Plaintiff's claim fails on this ground even to the extent he intended to plead negligent, as opposed to intentional, infliction of emotional distress, as “[e]xtreme and outrageous conduct is also an element of negligent infliction of emotional distress.” Calicchio v. Sachem Cent. Sch. Dist., 185 F.Supp.3d 303, 314 (E.D.N.Y. 2016) (citing Franco v. Diaz, 51 F.Supp.3d 235 (E.D.N.Y. 2014)).
CONCLUSION
For the foregoing reasons, I respectfully recommend that Defendants' motion to dismiss be GRANTED. I further recommend that Plaintiff not be granted leave to replead, as any attempt to amend would be futile. As set forth above, no Section 1983 claim is viable against federal defendants and this Court lacks jurisdiction over any state law claims.
Where an amendment would be futile, leave to amend is not required. See Hill v. Curcione, 657 F.3d 116, 123-24 (2d Cir. 2011).
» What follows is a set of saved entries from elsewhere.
(** But a rule override of the binding can harden: merging an enforcing mode
    into a rule's action makes the rule enforcing whatever the policy's mode and
    the rule's own, unless the binding also overrides the mode. *)
Theorem rule_override_merge_hardens policy source binding rb r kvs value :
  b_enforcement_mode_override binding = None ->
  getRuleOverride (b_rule_overrides binding) (r_rule_key r) = JObj kvs ->
  strict_eq (opt_prop (JObj kvs) "enabled") (JBool false) = false ->
  opt_prop (opt_prop (JObj kvs) "action") "mode" = JStr "merge" ->
  opt_prop (opt_prop (JObj kvs) "action") "value" = JObj value ->
  NoDup value.*1 -> own "enforcement_mode" value = Some (JStr ENFORCEMENT_MODE.ENFORCING) ->
  exists rr,
    resolve_rule {| ep_policy := policy; ep_source := source; ep_binding := Some binding |} (rb, r)
      = Ok [rr] /\
    effectiveEnforcementMode rr = JStr ENFORCEMENT_MODE.ENFORCING.
Proof.
  intros Hm Ho Hen Hmode Hval Hnd Hown. unfold resolve_rule, rule_override. cbn [ep_binding from_option].
  cbn [fst snd]. rewrite Ho, Hen. unfold resolved_action. rewrite Hmode, Hval. cbn [strict_eq own_props].
  rewrite String.eqb_refl.
  erewrite get_prop_obj_own by (rewrite own_spread by done; by rewrite Hown).
  cbn. eexists. split; [reflexivity|]. cbn. unfold mode_override. cbn. by rewrite Hm.
Qed.

Lemma rule_override_merge_hardens_witness :
  exists rr,
    resolve_rule
      {| ep_policy := example_policy "advisory"; ep_source := src_assigned;
         ep_binding := Some (example_binding
           (JObj [("rk", JObj [("action", JObj [("mode", JStr "merge");
              ("value", JObj [("enforcement_mode", JStr "enforcing")])])])]) None) |}
      ({| rb_id := "rb"; rb_policy_id := "pol"; rb_rule_id := "rule";
          rb_enabled := true; rb_order_index := 1 |}, example_rule) = Ok [rr] /\
    effectiveEnforcementMode rr = JStr "enforcing".
Proof.
  apply (rule_override_merge_hardens _ _ _ _ _
           [("action", JObj [("mode", JStr "merge");
              ("value", JObj [("enforcement_mode", JStr "enforcing")])])]
           [("enforcement_mode", JStr "enforcing")]); try reflexivity.
  apply NoDup_singleton.
Defined.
NOTICE OF PROCEDURE FOR FILING OBJECTIONS TO THIS REPORT AND RECOMMENDATION
The parties shall have fourteen (14) days (including weekends and holidays) from service of this Report and Recommendation to file written objections pursuant to 28 U.S.C. § 636(b)(1) and Rule 72(b) of the Federal Rules of Civil Procedure. See also Fed. R. Civ. P. 6(a), (d) (adding three additional days when service is made under Fed.R.Civ.P. 5(b)(2)(C), (D) or (F)). A party may respond to another party's objections within fourteen days after being served with a copy. Fed.R.Civ.P. 72(b)(2). Such objections, and any response to objections, shall be filed with the Clerk of the Court. See 28 U.S.C. § 636(b)(1); Fed.R.Civ.P. 6(a), 6(d), 72(b). Any requests for an extension of time for filing objections must be addressed to Judge Gardephe.
THE FAILURE TO FILE THESE TIMELY OBJECTIONS WILL RESULT IN A WAIVER OF THOSE OBJECTIONS FOR PURPOSES OF APPEAL. See 28 U.S.C. § 636(b)(1); Fed.R.Civ.P. 6(a), 6(d), 72(b); Thomas v. Arn, 474 U.S. 140 (1985).